Mathieu Picardeau, dirigeant du Centre national de référence de la leptospirose à l’Institut Pasteur
Il faut se rassurer, c’est une maladie qui se soigne très bien. Mais comme pour de nombreuses autres infections, un diagnostic précoce permet de mettre toutes les chances de son côté. Pour Mathieu Picardeau, il est primordial de le savoir : "C’est une maladie qui se guérit très bien si elle est diagnostiquée à temps. Donc on peut vraiment traiter et guérir de la leptospirose, il faut juste y penser."
Lorsqu’on a une exposition avec l’environnement et les animaux et qu’on a une forte fièvre une semaine après, il faut consulter et dire à son médecin qu’on a été en contact avec de l’eau douce ou des animaux, et là, on fait un diagnostic.
Mathieu Picardeau
Une fois diagnostiquée à temps, cette maladie à un gros "avantage", elle se soigne très bien rappel le dirigeant du Centre national de référence de la leptospirose : "Une antibiothérapie marche très bien, on sait qu’il n’y a aucune résistance connue aux antibiotiques chez ces bactéries."
Un vaccin, mais
Pour prévenir cette maladie, il existe bel et bien un vaccin, et ce, depuis les années 1970, pourtant, il n’est pas massivement appliqué aux habitants des zones à risque, et ce n’est pas un hasard. "Il a été fait à l’époque pour les égoutiers de la ville de Paris qui étaient très exposés aux rongeurs. Ce vaccin existe, mais c’est vraiment pour les professions à risque, on ne peut pas vacciner tout le monde en cas d’inondation par exemple, c’est un vaccin assez lourd, il y a trois rappels, puis c’est tous les deux ans. C’est vraiment plus pour les professions à risque, les gens exposés aux animaux ou à l’eau douce", détaille Mathieu Picardeau.
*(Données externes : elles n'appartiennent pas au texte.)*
(** X19: the arguments the dashboard builds reach the helper as meant. For
    a tab with a session id, a tab not marked new makes the helper a
    resume session for exactly that id; a tab marked new makes it a
    session without [--resume] that still knows the id (unless the id is
    itself the text [--resume]). *)
Theorem dashboard_args_reach_helper (tab : Tab) (claudePath : option string)
    (pcwd home sid : string) :
  sessionId tab = Some sid -> sid <> "" ->
  let env := helperEnv tab claudePath pcwd home in
  cmdArgs env = terminalArgs tab
  /\ (isSet (isNewSession tab) = false ->
      resumeMode env /\ originalSessionId env = Some sid)
  /\ (isSet (isNewSession tab) = true -> sid <> "--resume" ->
      resumeIndex env < 0 /\ originalSessionId env = Some sid).
Proof.
  intros Hsid Hne env.
  assert (Hargs : cmdArgs env = terminalArgs tab) by reflexivity.
  split; [exact Hargs |].
  unfold resumeMode, originalSessionId, resumeIndex, sessionIdIndex.
  rewrite Hargs. unfold terminalArgs. rewrite Hsid.
  destruct sid as [| c sid]; [contradiction |].
  split.
  - intros ->. cbn. repeat split; discriminate.
  - intros -> Hnot. unfold indexOf. cbn [indexOfFrom isSet].
    change (String.eqb "--session-id" "--resume") with false.
    change (String.eqb "--session-id" "--session-id") with true.
    cbv iota.
    destruct (String.eqb_spec (String c sid) "--resume") as [? | _];
      [contradiction |].
    cbn. split; [reflexivity | reflexivity].
Qed.

Lemma dashboard_args_reach_helper_witness :
  resumeMode (helperEnv restoredTab None "/" "/home/u")
  /\ originalSessionId (helperEnv restoredTab None "/" "/home/u")
     = Some "old-id".
Proof.
  apply (proj1 (proj2 (dashboard_args_reach_helper restoredTab None "/"
                         "/home/u" "old-id" eq_refl ltac:(discriminate)))).
  reflexivity.
Defined.

Lemma sessionUpdatePath_agrees (tab : Tab) (claudePath : option string)
    (pcwd home : string) :
  sessionUpdateFile (helperEnv tab claudePath pcwd home)
  = sessionUpdatePath home.
Proof.
  unfold sessionUpdateFile, sessionUpdateDir, sessionUpdatePath.
  cbn [homedir helperEnv]. rewrite append_assoc. reflexivity.
Qed.

Lemma opt_string_eqb_refl (a : option string) :
  Compositor.opt_string_eqb a a = true.
Proof. destruct a; [apply String.eqb_refl | reflexivity]. Qed.

(** X20: the marker closes the loop. When the helper of a resume tab falls
    back and the file system takes the marker, the marker lands in the
    file the dashboard reads; and when the dashboard's exit callback reads
    it less than 30000 ms after it was stamped, the tab takes over the
    fresh id, is no longer marked new, is closed, and the file is removed
    if it can be: the next start of the tab resumes the fresh session. *)
Theorem fallback_marker_round_trip (tabs : list Tab) (index : nat) (tab : Tab)
    (claudePath : option string) (pcwd home sid : string)
    (st : State) (x : ExitInfo) (later : Z) (unlinkOk : bool) :
  nth_error tabs index = Some tab ->
  sessionId tab = Some sid -> sid <> "" -> isSet (isNewSession tab) = false ->
  exitCode x <> 0 -> now x - startTime st < 2000 ->
  signature (outputBuffer st) -> hasRetried st = false ->
  fs x = Written -> later - stampNow x < 30000 ->
  let env := helperEnv tab claudePath pcwd home in
  In (WriteFile (sessionUpdatePath home) (markerOf env x))
     (snd (onExit env st x))
  /\ exists tab',
       nth_error (fst (onTerminalExit tabs index tab (Holds (markerOf env x))
                                      later unlinkOk)) index = Some tab'
       /\ sessionId tab' = Some (uuid x)
       /\ isNewSession tab' = Some false
       /\ isTerminalOpen tab' = Some false
       /\ (uuid x <> "" -> terminalArgs tab' = ["--resume"; uuid x])
       /\ (unlinkOk = true ->
           snd (onTerminalExit tabs index tab (Holds (markerOf env x))
                               later unlinkOk) = Absent).
Proof.
  intros Hnth Hsid Hne Hnew Hcode Hwin Hsig Hretry Hfs Hlater env.
  subst env.
  destruct (dashboard_args_id tab claudePath pcwd home sid Hsid Hne Hnew)
    as [Hmode Hid].
  split.
  - rewrite onExit_retry; try assumption.
    2:{ apply Hmode. }
    cbn [snd]. rewrite Hfs. cbn [persist app].
    left. f_equal. apply sessionUpdatePath_agrees.
  - unfold onTerminalExit. cbn [markerOf oldSessionId timestamp newSessionId].
    rewrite Hid, Hsid, opt_string_eqb_refl.
    destruct (Z.ltb_spec (later - stampNow x) 30000) as [_ | ?]; [| lia].
    cbn [andb fst snd]. exists (adopted (uuid x) tab).
    split; [apply mapAt_hit, Hnth |].
    repeat split.
    + intros Hu. unfold terminalArgs. cbn [sessionId adopted isNewSession isSet].
      destruct (uuid x); [contradiction | reflexivity].
    + intros ->. reflexivity.
Qed.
Aucun autre vaccin n’est en développement pour l’heure. Là encore, ce n’est pas un hasard comme l’explique le scientifique : "C’est une maladie qui touche principalement les pays tropicaux ou les pays pauvres, c’est pour ça qu’il n’y a pas de grosses entreprises pharmaceutiques qui veulent investir dans ce genre de vaccins."
La maladie du rat
Si la leptospirose est surnommée la maladie du rat, ce n’est pas pour rien. Cette maladie bactérienne est présente chez les rongeurs et en particulier chez les rats qui excrètent la bactérie dans leur urine. Le scientifique rappel que "la transmission, c’est principalement chez des gens qui vont se baigner dans des rivières contaminées par de l’urine de rongeurs, soit, suite à des inondations et des gens qui marchent pieds nus dans de l’eau qui est contaminée."
Il faut néanmoins être rassuré, chez l’Homme, la maladie est souvent bénigne, la mort survenant dans 5 à 20% des cas. Mais c’est pour éviter ces derniers cas qu’il "faut sensibiliser par rapport à ce risque qui existe, (…) si on y pense suffisamment à temps et que c’est diagnostiqué, ça se traite très bien", insiste Mathieu Picardeau.